DESCRIPTION OF THE TASK: Which lines run from the line with "Definition inv (s" through the line with "(∀ d, d ≠ h → in_section ((<[c" in the entries below? Print them exactly, both ends included, and nothing more.
[Start of section]
Lemma holding_spec h l (Q : bool → hw → Prop) :
  Q (lk_locked (h_locks h l) && bool_decide (lk_cpu (h_locks h l) = Some (c_id (h_cpu h)))) h →
  wp (holding l) Q h.
Proof. done. Qed.

Lemma disc_not_holding h held e l :
  disc h held e → l ∉ held →
  lk_locked (h_locks h l) && bool_decide (lk_cpu (h_locks h l) = Some (c_id (h_cpu h))) = false.
Proof.
  intros D Hl. apply andb_false_iff. destruct (lk_locked (h_locks h l)) eqn:E; [|by left].
  right. apply bool_decide_eq_false. intros Hc. apply Hl, (disc_held _ _ _ D). done.
Qed.

(** The CPU fields that locking leaves alone. *)
Definition same_cpu (c c' : cpu) : Prop :=
  c_id c' = c_id c ∧ c_proc c' = c_proc c ∧ c_cr3 c' = c_cr3 c ∧ c_esp0 c' = c_esp0 c.

(** acquire() of a free lock. *)
Lemma acquire_spec h held e l (Q : unit → hw → Prop) :
  disc h held e → lk_locked (h_locks h l) = false →
  (∀ h', disc h' (l :: held) e → same_cpu (h_cpu h) (h_cpu h') →
     (∀ k, h_locks h' k = <[l := mkLock true (Some (c_id (h_cpu h)))]> (h_locks h) k) → Q tt h') →
  wp (acquire l) Q h.
Proof.
  intros D Hfree HQ.
  assert (Hl : l ∉ held) by (rewrite (disc_held _ _ _ D); naive_solver congruence).
  pose proof (disc_not_holding _ _ _ _ D Hl) as Hn.
  destruct D as [Dn Dd Dh Di De].
  unfold acquire, pushcli, cli, holding. wp_steps.
  all: apply wp_panic_if; [done|]; wp_steps; cbn; rewrite Hfree; wp_steps.
  all: apply HQ; [|repeat split|reflexivity].
  all: split; cbn; [lia | by constructor | | done | ].
  all: try (intros l'; destruct (decide (l' = l)) as [->|Hne];
    [rewrite fn_lookup_insert; set_solver | rewrite fn_lookup_insert_ne by done;
     rewrite elem_of_cons, Dh; naive_solver]).
  all: intros _; destruct held; cbn in *; auto; try lia.
Qed.

Lemma disc_perm h held held' e : held ≡ₚ held' → disc h held e → disc h held' e.
Proof.
  intros Hp [Dn Dd Dh Di De]. split.
  - by rewrite <- Hp.
  - by rewrite <- Hp.
  - intros l. by rewrite <- Hp.
  - rewrite Di. destruct held, held'; try done;
      [by apply Permutation_nil_cons in Hp | symmetry in Hp; by apply Permutation_nil_cons in Hp].
  - intros Hne. apply De. intros ->. by apply Permutation_nil_l in Hp.
Qed.

(** release() of a held lock, in any order with respect to the others. *)
Lemma release_spec h held e l (Q : unit → hw → Prop) :
  disc h (l :: held) e →
  (∀ h', disc h' held e → same_cpu (h_cpu h) (h_cpu h') →
     (∀ k, h_locks h' k = <[l := mkLock false None]> (h_locks h) k) → Q tt h') →
  wp (release l) Q h.
Proof.
  intros [Dn Dd Dh Di De] HQ.
  destruct (proj1 (Dh l)) as [Hlk Hme]; [set_solver|].
  apply NoDup_cons in Dd as [Hl Dd]. cbn [length] in Dn. rewrite Nat2Z.inj_succ in Dn.
  unfold release, popcli, holding, sti. wp_steps.
  apply wp_panic_if; [by rewrite Hlk, bool_decide_eq_true_2|]. wp_steps.
  apply wp_panic_if; [done|]. wp_steps.
  apply wp_panic_if; [cbn; lia|]. wp_steps.
  all: apply HQ; [|repeat split|intros k; cbn; unfold insert, fn_insert; by case_decide].
  all: split; cbn in *; [lia | done | | | intros Hne; apply De; done].
  2, 4: match goal with H : _ && _ = _ |- _ => rewrite De, Dn in H by done end;
    destruct held as [|l0 held], e; rewrite ?andb_true_r, ?andb_false_r in *;
    cbn [length] in *; first [done | exfalso; zlia].
  all: intros l'; destruct (decide (l = l')) as [<-|Hne];
    [rewrite fn_lookup_insert; set_solver | rewrite !fn_lookup_insert_ne by done].
  all: rewrite <- Dh, elem_of_cons; naive_solver.
Qed.
End nesting.

(** Sequences of lock operations of one CPU. *)
Inductive lockop : Type := Acq (l : lockid) | Rel (l : lockid).

Definition run_lockop (o : lockop) : M hw unit :=
  match o with Acq l => acquire l | Rel l => release l end.
Fixpoint run_lockops (os : list lockop) : M hw unit :=
  match os with [] => mret tt | o :: os => run_lockop o;; run_lockops os end.

(** The locks held after a sequence that only takes locks the CPU does not
    hold and only releases locks it holds; [None] when it breaks that rule. *)
Fixpoint held_after (os : list lockop) (held : list lockid) : option (list lockid) :=
  match os with
  | [] => Some held
  | Acq l :: os => if decide (l ∈ held) then None else held_after os (l :: held)
  | Rel l :: os => if decide (l ∈ held) then held_after os (without l held) else None
  end.

(** Any sequence of acquire()s of free locks and release()s of held
    locks by one CPU, nested or not, runs without panic; at its end the
    nesting depth is the number of locks held, interrupts are off exactly
    while a lock is held, and are back to their outer setting [e] after the
    last release. *)
Theorem lock_nesting_discipline (os : list lockop) (h : hw) (held held' : list lockid) (e : bool) :
  disc h held e → (∀ l, l ∉ held → lk_locked (h_locks h l) = false) →
  held_after os held = Some held' →
  wp (run_lockops os) (λ _ h', disc h' held' e ∧ same_cpu (h_cpu h) (h_cpu h')) h.
Proof.
  revert h held. induction os as [|[l|l] os IH]; intros h held D Hfree Ha; simpl in *.
  - simplify_eq. done.
  - case_decide as Hl; [done|]. wp_step. apply (acquire_spec h held e); [done|auto|].
    intros h' D' Hs Hk. eapply wp_mono.
    { apply (IH h' (l :: held)); [done| |done].
      intros k Hnk. rewrite Hk, fn_lookup_insert_ne by set_solver. apply Hfree. set_solver. }
    intros _ h'' [D'' Hs']. split; [done|]. unfold same_cpu in *. naive_solver congruence.
  - case_decide as Hl; [|done]. wp_step.
    apply (release_spec h (without l held) e).
    { eapply disc_perm; [|done]. apply without_perm; [by destruct D|done]. }
    intros h' D' Hs Hk. eapply wp_mono.
    { apply (IH h' (without l held)); [done| |done].
      intros k Hnk. rewrite Hk. unfold insert, fn_insert. case_decide as Hd; [done|].
      apply Hfree. contradict Hnk. apply elem_of_without. naive_solver. }
    intros _ h'' [D'' Hs']. split; [done|]. unfold same_cpu in *. naive_solver congruence.
Qed.

Definition hw0 : hw :=
  mkHw (mkCpu 0 0 false true None 0 0) (λ _, mkLock false None).

Lemma lock_nesting_discipline_witness :
  wp (run_lockops [Acq LPtable; Acq LIcache; Rel LPtable; Rel LIcache])
    (λ _ h', disc h' [] true ∧ same_cpu (h_cpu hw0) (h_cpu h')) hw0.
Proof.
  apply (lock_nesting_discipline _ hw0 [] [] true); [|done|reflexivity].
  split; try done. { apply NoDup_nil_2. }
  intros l. split; [|by intros [? ?]]. intros Hl. exfalso. by apply elem_of_nil in Hl.
Defined.

(** ** Many CPUs: mutual exclusion

    The program points of one CPU in acquire()/release() of one lock, split
    at every access to the shared lock word and to [lk->cpu]. *)
Module Race.

Inductive pc : Type :=
| Out          (* not in acquire/release, lock not held *)
| AcqSaw       (* acquire: holding() read locked = 1 *)
| AcqSpin      (* acquire: about to xchg *)
| AcqGot       (* acquire: xchg returned 0, lk->cpu not yet written *)
| Crit         (* holds the lock *)
| RelSaw       (* release: holding() read locked = 1 *)
| RelOk        (* release: holding() returned 1 *)
| RelCleared   (* release: lk->cpu = 0 written, xchg pending *)
| Panicked.
#[export] Instance pc_eq_dec : EqDecision pc.
Proof. solve_decision. Defined.

Record state : Type := mkState {
  locked : bool;
  owner : option nat;
  at_ : nat → pc;
}.

Inductive step : state → state → Prop :=
| acq_free c b o f : f c = Out → b = false →
    step (mkState b o f) (mkState b o (<[c := AcqSpin]> f))
| acq_busy c b o f : f c = Out → b = true →
    step (mkState b o f) (mkState b o (<[c := AcqSaw]> f))
| acq_check c b o f : f c = AcqSaw →
    step (mkState b o f)
      (mkState b o (<[c := if decide (o = Some c) then Panicked else AcqSpin]> f))
| acq_xchg c b o f : f c = AcqSpin →
    step (mkState b o f) (mkState true o (<[c := if b then AcqSpin else AcqGot]> f))
| acq_own c b o f : f c = AcqGot →
    step (mkState b o f) (mkState b (Some c) (<[c := Crit]> f))
| rel_saw c b o f : f c = Crit →
    step (mkState b o f) (mkState b o (<[c := if b then RelSaw else Panicked]> f))
| rel_check c b o f : f c = RelSaw →
    step (mkState b o f)
      (mkState b o (<[c := if decide (o = Some c) then RelOk else Panicked]> f))
| rel_clear c b o f : f c = RelOk →
    step (mkState b o f) (mkState b None (<[c := RelCleared]> f))
| rel_xchg c b o f : f c = RelCleared →
    step (mkState b o f) (mkState false o (<[c := Out]> f)).

Definition initial : state := mkState false None (λ _, Out).

Definition in_section (p : pc) : bool :=
  match p with AcqGot | Crit | RelSaw | RelOk | RelCleared => true | _ => false end.
Definition owns (p : pc) : bool :=
  match p with Crit | RelSaw | RelOk => true | _ => false end.

Lemma owns_in_section p : owns p = true → in_section p = true.
Proof. by destruct p. Qed.

(** Either nobody is in the section and the lock is clear, or exactly one
    CPU is, and [lk->cpu] names it precisely while it owns the lock. *)
Definition inv (s : state) : Prop :=
  (∀ c, at_ s c ≠ Panicked) ∧
  ((locked s = false ∧ owner s = None ∧ ∀ c, in_section (at_ s c) = false) ∨
   (∃ h, locked s = true ∧ in_section (at_ s h) = true ∧
      (∀ d, d ≠ h → in_section (at_ s d) = false) ∧
      owner s = if owns (at_ s h) then Some h else None)).

Section moves.
Context (f : nat → pc) (np : ∀ d, f d ≠ Panicked).

Lemma no_panic_insert c q : q ≠ Panicked → ∀ d, (<[c := q]> f) d ≠ Panicked.
Proof. intros Hq d. unfold insert, fn_insert. by case_decide. Qed.

(** Everybody is outside after the move. *)
Lemma inv_all_out c q :
  q ≠ Panicked → in_section q = false → (∀ d, d ≠ c → in_section (f d) = false) →
  inv (mkState false None (<[c := q]> f)).
Proof.
  intros Hq Hs Ho. split; [by apply no_panic_insert|]. left. split_and!; try done.
  intros d. simpl. unfold insert, fn_insert. case_decide; auto.
Qed.

(** CPU [h] is in the section after it, or another CPU, moved. *)
Lemma inv_one_in h c q :
  q ≠ Panicked → in_section ((<[c := q]> f) h) = true →
  (∀ d, d ≠ h → in_section ((<[c := q]> f) d) = false) →
  inv (mkState true (if owns ((<[c := q]> f) h) then Some h else None) (<[c := q]> f)).
Proof. intros Hq Hi Ho. split; [by apply no_panic_insert|]. right. by exists h. Qed.

Lemma inv_outsider h c q :
  c ≠ h → q ≠ Panicked → in_section q = false → in_section (f h) = true →
  (∀ d, d ≠ h → in_section (f d) = false) →
  inv (mkState true (if owns (f h) then Some h else None) (<[c := q]> f)).
Proof.
  intros Hc Hq Hs Hi Ho. rewrite <- (fn_lookup_insert_ne f c h q) by done.
  apply inv_one_in; [done|by rewrite fn_lookup_insert_ne|].
  intros d Hd. unfold insert, fn_insert. case_decide; auto.
Qed.

Lemma inv_insider c q :
  q ≠ Panicked → in_section q = true → (∀ d, d ≠ c → in_section (f d) = false) →
  inv (mkState true (if owns q then Some c else None) (<[c := q]> f)).
Proof.
  intros Hq Hs Ho. rewrite <- (fn_lookup_insert f c q) at 1.
  apply inv_one_in; [done|by rewrite fn_lookup_insert|].
  intros d Hd. rewrite fn_lookup_insert_ne by done. auto.
Qed.
End moves.

Lemma inv_step s s' : inv s → step s s' → inv s'.
Proof.
  intros [I0 I] Hs. destruct Hs as [c b o f Hc Hb|c b o f Hc Hb|c b o f Hc|c b o f Hc
    |c b o f Hc|c b o f Hc|c b o f Hc|c b o f Hc|c b o f Hc]; simpl in *.
  all: destruct I as [(-> & -> & I)|(h & -> & Ih & I & ->)]; simplify_eq; simpl.
  all: try (pose proof (I c) as J; rewrite Hc in J; simpl in J; try done).
  all: try (destruct (decide (c = h)) as [->|Hne];
    [rewrite Hc in *; simpl in *; try done | try (by specialize (J Hne))]).
  all: try (rewrite decide_False by (destruct (owns (f h)); congruence)).
  all: try (rewrite decide_True by done).
  all: try (by apply inv_all_out; auto).
  all: try (by apply inv_outsider; auto).
  - apply (inv_insider f I0 c AcqGot); auto.
  - apply (inv_insider f I0 h Crit); auto.
  - apply (inv_insider f I0 h RelSaw); auto.
  - apply (inv_insider f I0 h RelOk); auto.
  - apply (inv_insider f I0 h RelCleared); auto.
Qed.
Lemma inv_reachable s : rtc step initial s → inv s.
Proof.
  apply rtc_invariant; [|apply inv_step]. split; [done|]. by left.
Qed.

(** C3: However acquire() and release() of any number of CPUs interleave,
    access by access, at most one CPU is between its successful xchg and its
    releasing xchg, the test [lock->locked && lock->cpu == cpu] of holding()
    is true exactly for the CPU that holds the lock, and neither routine
    panics. *)
Theorem mutual_exclusion (s : state) :
  rtc step initial s →
  (∀ c d, in_section (at_ s c) = true → in_section (at_ s d) = true → c = d) ∧
  (∀ c, (locked s = true ∧ owner s = Some c) ↔ owns (at_ s c) = true) ∧
  (∀ c, at_ s c ≠ Panicked).
Proof.
  intros Hr. destruct (inv_reachable s Hr) as [I0 [(Hl & Ho & I)|(h & Hl & Hi & I & Ho)]].
  - split_and!; [by intros c d Hc; rewrite I in Hc| |done].
    intros c. split; [naive_solver congruence|]. intros Hc.
    apply owns_in_section in Hc. by rewrite I in Hc.
  - assert (Hu : ∀ c, in_section (at_ s c) = true → c = h).
    { intros c Hc. destruct (decide (c = h)); [done|]. by rewrite I in Hc. }
    split_and!; [intros c d Hc Hd; by rewrite (Hu c), (Hu d)| |done].
    intros c. rewrite Ho, Hl. split.
    + intros [_ Hc]. destruct (owns (at_ s h)) eqn:E; by simplify_eq.
    + intros Hc. rewrite (Hu c) in Hc |- * by (by apply owns_in_section). by rewrite Hc.
Qed.

Definition crit1 : state := mkState true (Some 1%nat)
  (<[1%nat := Crit]> (<[1%nat := AcqGot]> (<[1%nat := AcqSpin]> (λ _, Out)))).

Lemma mutual_exclusion_witness :
  owns (at_ crit1 1) = true ∧
  (∀ c d, in_section (at_ crit1 c) = true → in_section (at_ crit1 d) = true → c = d).
Proof.
  split; [reflexivity|].
  apply (mutual_exclusion crit1).
  eapply rtc_l; [exact (acq_free 1 false None (λ _, Out) eq_refl eq_refl)|].
  eapply rtc_l; [exact (acq_xchg 1 false None _ eq_refl)|].
  eapply rtc_l; [exact (acq_own 1 true None _ eq_refl)|].
  apply rtc_refl.
Defined.
End Race.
[End of section]
FINISHED TASK:
Definition inv (s : state) : Prop :=
  (∀ c, at_ s c ≠ Panicked) ∧
  ((locked s = false ∧ owner s = None ∧ ∀ c, in_section (at_ s c) = false) ∨
   (∃ h, locked s = true ∧ in_section (at_ s h) = true ∧
      (∀ d, d ≠ h → in_section (at_ s d) = false) ∧
      owner s = if owns (at_ s h) then Some h else None)).

Section moves.
Context (f : nat → pc) (np : ∀ d, f d ≠ Panicked).

Lemma no_panic_insert c q : q ≠ Panicked → ∀ d, (<[c := q]> f) d ≠ Panicked.
Proof. intros Hq d. unfold insert, fn_insert. by case_decide. Qed.

(** Everybody is outside after the move. *)
Lemma inv_all_out c q :
  q ≠ Panicked → in_section q = false → (∀ d, d ≠ c → in_section (f d) = false) →
  inv (mkState false None (<[c := q]> f)).
Proof.
  intros Hq Hs Ho. split; [by apply no_panic_insert|]. left. split_and!; try done.
  intros d. simpl. unfold insert, fn_insert. case_decide; auto.
Qed.

(** CPU [h] is in the section after it, or another CPU, moved. *)
Lemma inv_one_in h c q :
  q ≠ Panicked → in_section ((<[c := q]> f) h) = true →
  (∀ d, d ≠ h → in_section ((<[c := q]> f) d) = false) →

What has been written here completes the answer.